Two lines mark the range in the entries below: the one holding "intros st' outs" and the one holding "destruct (Hst _". Set down those two and all lines between them, exactly.

Collected data:

────

(** * SnapTradeIntegration: port allocator, dev supervisor, response normalizer

  A shallow embedding of the JavaScript sources

  - [findFreePorts.js]            (module [FindFreePorts])
  - the dev supervisor script     (module [StartDev])
  - the holdings helper           (module [Holdings])
  - the admin panel extractors    (module [AdminPanel])
  - [backend/server.js]           (module [Server])

  together with the properties the specification states about them. *)

From Stdlib Require Import ZArith QArith List String Ascii Bool Lia DecimalString.
From stdpp Require Import gmap strings.
Import ListNotations.
Open Scope string_scope.
Open Scope list_scope.
Open Scope Z_scope.
Set Warnings "-register-all".

(** ** JavaScript values and the operators the sources use *)

Module Js.

(** JSON-shaped values plus [undefined].  Numbers are rationals: the
    sources below only ever test a number for truthiness. *)
Inductive value : Type :=
| VUndefined
| VNull
| VBool (b : bool)
| VNum (n : Q)
| VStr (s : string)
| VArr (items : list value)
| VObj (fields : list (string * value)).

(** Abrupt completion: the only exception these sources can raise on
    JSON input is the TypeError of reading a property of [null] or
    [undefined]. *)
Inductive completion (A : Type) : Type :=
| Normal (a : A)
| Throw (msg : string).
Arguments Normal {A} a.
Arguments Throw {A} msg.

Definition bind {A B} (c : completion A) (k : A -> completion B) : completion B :=
  match c with
  | Normal a => k a
  | Throw m => Throw m
  end.

Notation "'let*' x ':=' c 'in' k" := (bind c (fun x => k))
  (at level 10, x name, c at level 100, k at level 200).

(** ToBoolean. *)
Definition truthy (v : value) : bool :=
  match v with
  | VUndefined | VNull => false
  | VBool b => b
  | VNum n => negb (Qeq_bool n 0)
  | VStr s => negb (String.eqb s "")
  | VArr _ | VObj _ => true
  end.

(** Own-property lookup in an object literal (first binding wins; a
    parsed JSON object has no duplicate keys). *)
Fixpoint lookup_field (k : string) (fields : list (string * value)) : value :=
  match fields with
  | [] => VUndefined
  | (k', v) :: rest => if String.eqb k k' then v else lookup_field k rest
  end.

(** [v.k] for a key [k] that is neither an array index nor the name of
    a built-in prototype property ([length], [constructor], ...), which
    holds for every key the sources below read.  Primitives and arrays
    then answer [undefined]; [null] and [undefined] throw. *)
Definition get (v : value) (k : string) : completion value :=
  match v with
  | VUndefined => Throw ("Cannot read properties of undefined (reading '" +:+ k +:+ "')")
  | VNull => Throw ("Cannot read properties of null (reading '" +:+ k +:+ "')")
  | VObj fields => Normal (lookup_field k fields)
  | _ => Normal VUndefined
  end.

(** [v?.k]: [undefined] on [null] and [undefined], [v.k] otherwise. *)
Definition opt_get (v : value) (k : string) : value :=
  match v with
  | VObj fields => lookup_field k fields
  | _ => VUndefined
  end.

(** [a || b], with [b] evaluated only when [a] is falsy. *)
Definition or_else (a b : completion value) : completion value :=
  let* va := a in if truthy va then Normal va else b.

Definition isArray (v : value) : bool :=
  match v with
  | VArr _ => true
  | _ => false
  end.

(** [typeof v === "object"]. *)
Definition typeof_object (v : value) : bool :=
  match v with
  | VNull | VArr _ | VObj _ => true
  | _ => false
  end.

(** White space stripped by [String.prototype.trim], restricted to the
    ASCII range of the byte strings used here. *)
Definition is_space (c : ascii) : bool :=
  let n := nat_of_ascii c in
  ((9 <=? n) && (n <=? 13))%nat || (n =? 32)%nat.

Fixpoint trim_start (s : string) : string :=
  match s with
  | EmptyString => EmptyString
  | String c rest => if is_space c then trim_start rest else s
  end.

(** Drops trailing white space: a character is kept when something
    non-blank follows it or it is itself non-blank. *)
Fixpoint trim_end (s : string) : string :=
  match s with
  | EmptyString => EmptyString
  | String c rest =>
      match trim_end rest with
      | EmptyString => if is_space c then EmptyString else String c EmptyString
      | kept => String c kept
      end
  end.

Definition trim (s : string) : string := trim_end (trim_start s).

(** [s.split(sep)] for a one-character separator. *)
Fixpoint split_on (sep : ascii) (s : string) : list string :=
  match s with
  | EmptyString => [EmptyString]
  | String c rest =>
      if Ascii.eqb c sep then EmptyString :: split_on sep rest
      else match split_on sep rest with
           | piece :: pieces => String c piece :: pieces
           | [] => [String c EmptyString]
           end
  end.

(** [s.split(/\s+/)]: [in_gap] tells that the previous character was
    white space. *)
Fixpoint split_spaces_from (in_gap : bool) (s : string) : list string :=
  match s with
  | EmptyString => [EmptyString]
  | String c rest =>
      if is_space c then
        if in_gap then split_spaces_from true rest
        else EmptyString :: split_spaces_from true rest
      else match split_spaces_from false rest with
           | piece :: pieces => String c piece :: pieces
           | [] => [String c EmptyString]
           end
  end.

Definition split_spaces (s : string) : list string := split_spaces_from false s.

(** [hay.includes(needle)]. *)
Fixpoint includes (needle hay : string) : bool :=
  String.prefix needle hay ||
  match hay with
  | EmptyString => false
  | String _ rest => includes needle rest
  end.

(** [new RegExp(lit + "\\s").test(s)] for a literal [lit] without
    pattern characters: [lit] occurs somewhere, followed by white
    space. *)
Fixpoint followed_by_space (lit s : string) : bool :=
  match lit, s with
  | EmptyString, String c _ => is_space c
  | String a lit', String c s' => Ascii.eqb a c && followed_by_space lit' s'
  | _, EmptyString => false
  end.

Fixpoint test_literal_space (lit s : string) : bool :=
  followed_by_space lit s ||
  match s with
  | EmptyString => false
  | String _ rest => test_literal_space lit rest
  end.

(** [parts[parts.length - 1]] as a string ([undefined] cannot arise:
    [split] never returns an empty array). *)
Definition last_part (parts : list string) : string := List.last parts EmptyString.

Definition nonempty (s : string) : bool := negb (String.eqb s "").

(** [chunks.join("")]. *)
Definition join (chunks : list string) : string := fold_right append "" chunks.

End Js.

Import Js.
Infix "?." := opt_get (at level 25, left associativity).
Infix "<||>" := or_else (at level 55, right associativity).

(** ** The holdings helper: [normalizeHoldingsResponse] *)

Module Holdings.

Definition empty_result : value :=
  VObj [("accounts", VArr []); ("positions", VArr [])].

(** The [||] chain that resolves [positions], in source order. *)
Definition resolve_positions (data : value) : completion value :=
  Normal (data ?. "data" ?. "positions") <||>
  Normal (data ?. "data" ?. "holdings") <||>
  Normal (data ?. "data" ?. "results") <||>
  Normal (data ?. "data") <||>
  get data "holdings" <||>
  get data "positions" <||>
  get data "accountHoldings" <||>
  get data "results" <||>
  Normal data <||>
  Normal (VArr []).

Definition normalizeHoldingsResponse (data : value) : completion value :=
  if negb (truthy data) then Normal empty_result
  else
    let* accounts :=
      get data "accounts" <||> get data "brokerageAccounts" <||> Normal (VArr []) in
    let* positions := resolve_positions data in
    Normal (VObj [("accounts", accounts);
                  ("positions", if isArray positions then positions else VArr []);
                  ("raw", data)]).

(** Reading a field of the returned object. *)
Definition field (k : string) (result : value) : value := result ?. k.

(** The candidates of [resolve_positions] as an ordered list of paths,
    for the first-match reading of the chain. *)
Definition nested_candidates (data : value) : list value :=
  [data ?. "data" ?. "positions"; data ?. "data" ?. "holdings";
   data ?. "data" ?. "results"; data ?. "data"].

Definition flat_candidates (data : value) : list value :=
  [data ?. "holdings"; data ?. "positions";
   data ?. "accountHoldings"; data ?. "results"].

Fixpoint first_truthy (candidates : list value) (default : value) : value :=
  match candidates with
  | [] => default
  | c :: rest => if truthy c then c else first_truthy rest default
  end.

Definition as_sequence (v : value) : value :=
  if isArray v then v else VArr [].

(** The resolution order as the specification words it: flat fields
    first, the variants under the [data] wrapper second. *)
Definition positions_flat_first (data : value) : value :=
  as_sequence
    (first_truthy (flat_candidates data ++ nested_candidates data ++ [data]) (VArr [])).

(** The resolution order of the source: wrapper variants first. *)
Definition positions_nested_first (data : value) : value :=
  as_sequence
    (first_truthy (nested_candidates data ++ flat_candidates data ++ [data]) (VArr [])).

(** The contract of the normalizer as the specification states it for
    an input [x]. *)
Definition total_with_raw (x : value) : Prop :=
  exists result,
    normalizeHoldingsResponse x = Normal result /\
    isArray (field "accounts" result) = true /\
    isArray (field "positions" result) = true /\
    field "raw" result = x.

(** No recognizable structure: no accounts under either name, and no
    sequence as the payload itself or under any of the paths that
    [resolve_positions] consults.  A payload none of whose recognised
    fields is present is of this kind. *)
Definition unstructured (x : value) : bool :=
  negb (truthy (x ?. "accounts")) && negb (truthy (x ?. "brokerageAccounts")) &&
  forallb (fun c => negb (isArray c)) (nested_candidates x ++ flat_candidates x ++ [x]).

(** A payload whose [accounts] field is text. *)
Definition text_accounts : value := VObj [("accounts", VStr "n/a")].

End Holdings.

(** ** The admin panel extractors: [firstString], [formatTicker] *)

Module AdminPanel.

(** [typeof v === "string" && v.trim()], giving the trimmed text. *)
Definition usable_string (v : value) : option string :=
  match v with
  | VStr s => if String.eqb (trim s) "" then None else Some (trim s)
  | _ => None
  end.

(** The secondary lookup inside a structured candidate. *)
Definition nested_lookup (c : value) : completion value :=
  get c "symbol" <||> get c "ticker" <||> get c "code" <||> get c "name" <||> get c "id".

Fixpoint firstString (candidates : list value) : completion string :=
  match candidates with
  | [] => Normal ""
  | c :: rest =>
      match usable_string c with
      | Some s => Normal s
      | None =>
          if truthy c && typeof_object c then
            let* nested := nested_lookup c in
            match usable_string nested with
            | Some s => Normal s
            | None => firstString rest
            end
          else firstString rest
      end
  end.

Definition ticker_candidates (position : value) : completion (list value) :=
  let* last :=
    match position ?. "symbol" with
    | VStr _ => get position "symbol"
    | _ => Normal (VStr "")
    end in
  Normal
    [position ?. "ticker";
     position ?. "symbol" ?. "symbol";
     position ?. "symbol" ?. "ticker";
     position ?. "symbol" ?. "symbol" ?. "symbol";
     position ?. "symbol" ?. "symbol" ?. "ticker";
     position ?. "universalSymbol" ?. "symbol";
     position ?. "universalSymbol" ?. "ticker";
     position ?. "universal_symbol" ?. "symbol";
     position ?. "universal_symbol" ?. "ticker";
     position ?. "instrument" ?. "symbol";
     position ?. "instrument" ?. "ticker";
     position ?. "security" ?. "symbol";
     position ?. "security" ?. "ticker";
     position ?. "instrument" ?. "universalSymbol" ?. "symbol";
     position ?. "instrument" ?. "universal_symbol" ?. "symbol";
     last].

Definition formatTicker (position : value) : completion string :=
  let* candidates := ticker_candidates position in
  firstString candidates.

(** The record of the triple-nested case. *)
Definition tsla_position : value :=
  VObj [("symbol", VObj [("symbol", VObj [("symbol", VStr "TSLA")])])].

End AdminPanel.

(** ** Asynchronous programs over the host's services *)

Module Async.

Inductive color : Type := reset | bright | red | green | blue | cyan | yellow.

(** What the handlers of a spawned helper command observe: an [error]
    event, or [close] with the exit code after the [data] chunks of its
    standard output. *)
Inductive exit_report : Type :=
| SpawnError
| Closed (code : Z) (chunks : list string).

(** The options of [child_process.spawn]; [env] lists the variables set
    on top of [process.env]. *)
Record spawn_options : Type := {
  cwd : option string;
  env : list (string * string);
  stdio : option string;
  shell : bool
}.

Definition no_options : spawn_options :=
  {| cwd := None; env := []; stdio := None; shell := false |}.

(** One entry of [os.networkInterfaces()]. *)
Record iface : Type := { address : string; family : string; internal : bool }.

(** Services of the host.  The first group answers at once; the second
    group ([Listen] onwards) suspends the caller until the answer
    arrives. *)
Inductive request : Type -> Type :=
| Log (prefix message : string) (c : color) : request unit
| Spawn (cmd : string) (args : list string) (opts : spawn_options) : request Z
| Kill (pid : Z) (signal : string) : request unit
| OnSignal (signal : string) : request unit
| NetworkInterfaces : request (list (string * list iface))
| Listen (port : Z) (host : string) : request bool
| HttpGet (url : string) : request bool
| Timeout (ms : Z) : request unit
| Wait (pid : Z) : request exit_report.
Definition tick_rel (now : Q) (st st' : Session) : Prop :=
  exists st1 ids,
    Inv st1 /\ admission_rel now st st1 /\ snapshot now st1 ids /\ updates_rel ids st1 st'.

(** Every output of a tick is written for the order admitted in it or for
    an order of the store that was due. *)
Definition tick_output (now : Q) (st : Session) (e : output) : Prop :=
  exists s r o', about s r (strip o') e /\
    (r = length (store st) \/ exists o, store st !! r = Some o /\ due now o).

Lemma emits_tick L now st :
  Inv st ->
  emits (tick_output now st) (tick orc L now st)
    (fun st' => Inv st' /\ tick_rel now st st').
Proof.
  intros HI. unfold tick.
  eapply emits_bind.
  { eapply emits_weaken; [by apply emits_admission| |intros a Ha; exact Ha].
    intros e [o He]. exists AtCreation, (length (store st)), o. auto. }
  intros st1 [HI1 Hadm].
  destruct (scan_spec (store st1) now (active_orders st1)) as (ids & Hscan & Hids & Hnd).
  { intros k r Hin. apply (inv_active _ HI1).
    apply dict_elem_get; [apply HI1|done]. }
  assert (Hsnap : snapshot now st1 ids).
  { intros k. rewrite Hids. split; intros (r & o & Hin & Ho & Hd); exists r, o.
    - split; [|done]. apply dict_elem_get; [apply HI1|done].
    - split; [|done]. by apply dict_get_elem. }
  eapply emits_bind_lift; [exact Hscan|].
  eapply emits_weaken; [apply (emits_update_orders L now ids st1 HI1)| |].
  - apply Hnd, HI1.
  - intros k (r & o & Hk & _)%Hsnap. by eexists.
  - intros e (k & r & o' & Hk & Hget & He).
    exists AtStatusUpdate, r, o'. split; [done|].
    apply Hsnap in Hk as (r' & o & Hget' & Ho & Hdue).
    rewrite Hget in Hget'. injection Hget' as <-.
    destruct Hadm as (_ & _ & _ & [(Hst & _)|(sale & k' & Hst & _)]).
    + right. exists o. by rewrite <- Hst.
    + rewrite Hst in Ho. apply lookup_app_Some in Ho as [Ho|[Hge Ho]].
      * right. by exists o.
      * left. apply lookup_lt_Some in Ho. simpl in Ho. lia.
  - intros st' [HI' Hupd]. split; [done|]. by exists st1, ids.
Qed.

Lemma emits_iteration L st :
  Inv st ->
  total (iteration orc L st)
    (fun r outs =>
       match r with
       | None => outs = []
       | Some st' => Inv st' /\ exists now, tick_rel now st st' /\
                                            Forall (tick_output now st) outs
       end).
Proof.
  intros HI. unfold iteration.
  eapply quiet_bind; [apply quiet_time_time|]. intros now _. cbv zeta.
  destruct (Qle_bool _ _); [by apply total_ret|].
  eapply total_bind; [by apply (emits_tick L now st)|].
  intros st' outs [[HI' Hrel] Houts]. apply total_ret.
  rewrite app_nil_r. split; [done|]. by exists now.
Qed.

(** What a tick does to the order objects that existed before it. *)
Lemma tick_rel_old now st st' r o :
  tick_rel now st st' -> store st !! r = Some o ->
  exists o', store st' !! r = Some o' /\ (o' = o \/ (due now o /\ transition o o')).
Proof.
  intros (st1 & ids & HI1 & Hadm & Hsnap & (_ & Hst & _)) Ho.
  assert (Ho1 : store st1 !! r = Some o).
  { destruct Hadm as (_ & _ & _ & [(-> & _)|(sale & k' & -> & _)]); [done|].
    by apply lookup_app_l_Some. }
  destruct (Hst r o Ho1) as (o' & Ho' & Hcase).
  exists o'. split; [done|].
  destruct Hcase as [->|[(k & Hk & Hget) Htr]]; [by left|]. right. split; [|done].
  apply Hsnap in Hk as (r' & o0 & Hget' & Ho0 & Hdue).
  rewrite Hget in Hget'. injection Hget' as <-.
  rewrite Ho1 in Ho0. by injection Ho0 as <-.
Qed.

(** An order object allocated during a tick is still pending when the tick ends. *)
Lemma tick_rel_new now st st' r o' :
  tick_rel now st st' -> store st' !! r = Some o' -> (length (store st) <= r)%nat ->
  r = length (store st) /\ o' !! "status" = Some (VStr "pending").
Proof.
  intros (st1 & ids & HI1 & Hadm & Hsnap & (Hlen & Hst & _)) Ho' Hr.
  pose proof (lookup_lt_Some _ _ _ Ho') as Hlt. rewrite Hlen in Hlt.
  destruct Hadm as (_ & _ & _ & [(Hs1 & _)|(sale & k & Hs1 & Hact & Hpend & Hnd & _)]).
  { rewrite Hs1 in Hlt. lia. }
  rewrite Hs1, length_app in Hlt. simpl in Hlt.
  assert (r = length (store st)) as -> by lia. split; [done|].
  assert (Hsale : store st1 !! length (store st) = Some sale).
  { rewrite Hs1, lookup_app_r by lia. by rewrite Nat.sub_diag. }
  destruct (Hst _ _ Hsale) as (o'' & Ho'' & Hcase).
  rewrite Ho' in Ho''. injection Ho'' as <-.
  destruct Hcase as [->|[(k' & Hk' & Hget) _]]; [done|].
  apply Hsnap in Hk' as (r' & o0 & Hget' & Ho0 & Hdue).
  rewrite Hget in Hget'. injection Hget' as <-.
  rewrite Hsale in Ho0. injection Ho0 as <-.
  unfold due in Hdue. congruence.
Qed.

────

→ **Output**
  intros st' outs [[HI' Hrel] Houts]. apply total_ret.
  rewrite app_nil_r. split; [done|]. by exists now.
Qed.

(** What a tick does to the order objects that existed before it. *)
Lemma tick_rel_old now st st' r o :
  tick_rel now st st' -> store st !! r = Some o ->
  exists o', store st' !! r = Some o' /\ (o' = o \/ (due now o /\ transition o o')).
Proof.
  intros (st1 & ids & HI1 & Hadm & Hsnap & (_ & Hst & _)) Ho.
  assert (Ho1 : store st1 !! r = Some o).
  { destruct Hadm as (_ & _ & _ & [(-> & _)|(sale & k' & -> & _)]); [done|].
    by apply lookup_app_l_Some. }
  destruct (Hst r o Ho1) as (o' & Ho' & Hcase).
  exists o'. split; [done|].
  destruct Hcase as [->|[(k & Hk & Hget) Htr]]; [by left|]. right. split; [|done].
  apply Hsnap in Hk as (r' & o0 & Hget' & Ho0 & Hdue).
  rewrite Hget in Hget'. injection Hget' as <-.
  rewrite Ho1 in Ho0. by injection Ho0 as <-.
Qed.

(** An order object allocated during a tick is still pending when the tick ends. *)
Lemma tick_rel_new now st st' r o' :
  tick_rel now st st' -> store st' !! r = Some o' -> (length (store st) <= r)%nat ->
  r = length (store st) /\ o' !! "status" = Some (VStr "pending").
Proof.
  intros (st1 & ids & HI1 & Hadm & Hsnap & (Hlen & Hst & _)) Ho' Hr.
  pose proof (lookup_lt_Some _ _ _ Ho') as Hlt. rewrite Hlen in Hlt.
  destruct Hadm as (_ & _ & _ & [(Hs1 & _)|(sale & k & Hs1 & Hact & Hpend & Hnd & _)]).
  { rewrite Hs1 in Hlt. lia. }
  rewrite Hs1, length_app in Hlt. simpl in Hlt.
  assert (r = length (store st)) as -> by lia. split; [done|].
  assert (Hsale : store st1 !! length (store st) = Some sale).
  { rewrite Hs1, lookup_app_r by lia. by rewrite Nat.sub_diag. }
  destruct (Hst _ _ Hsale) as (o'' & Ho'' & Hcase).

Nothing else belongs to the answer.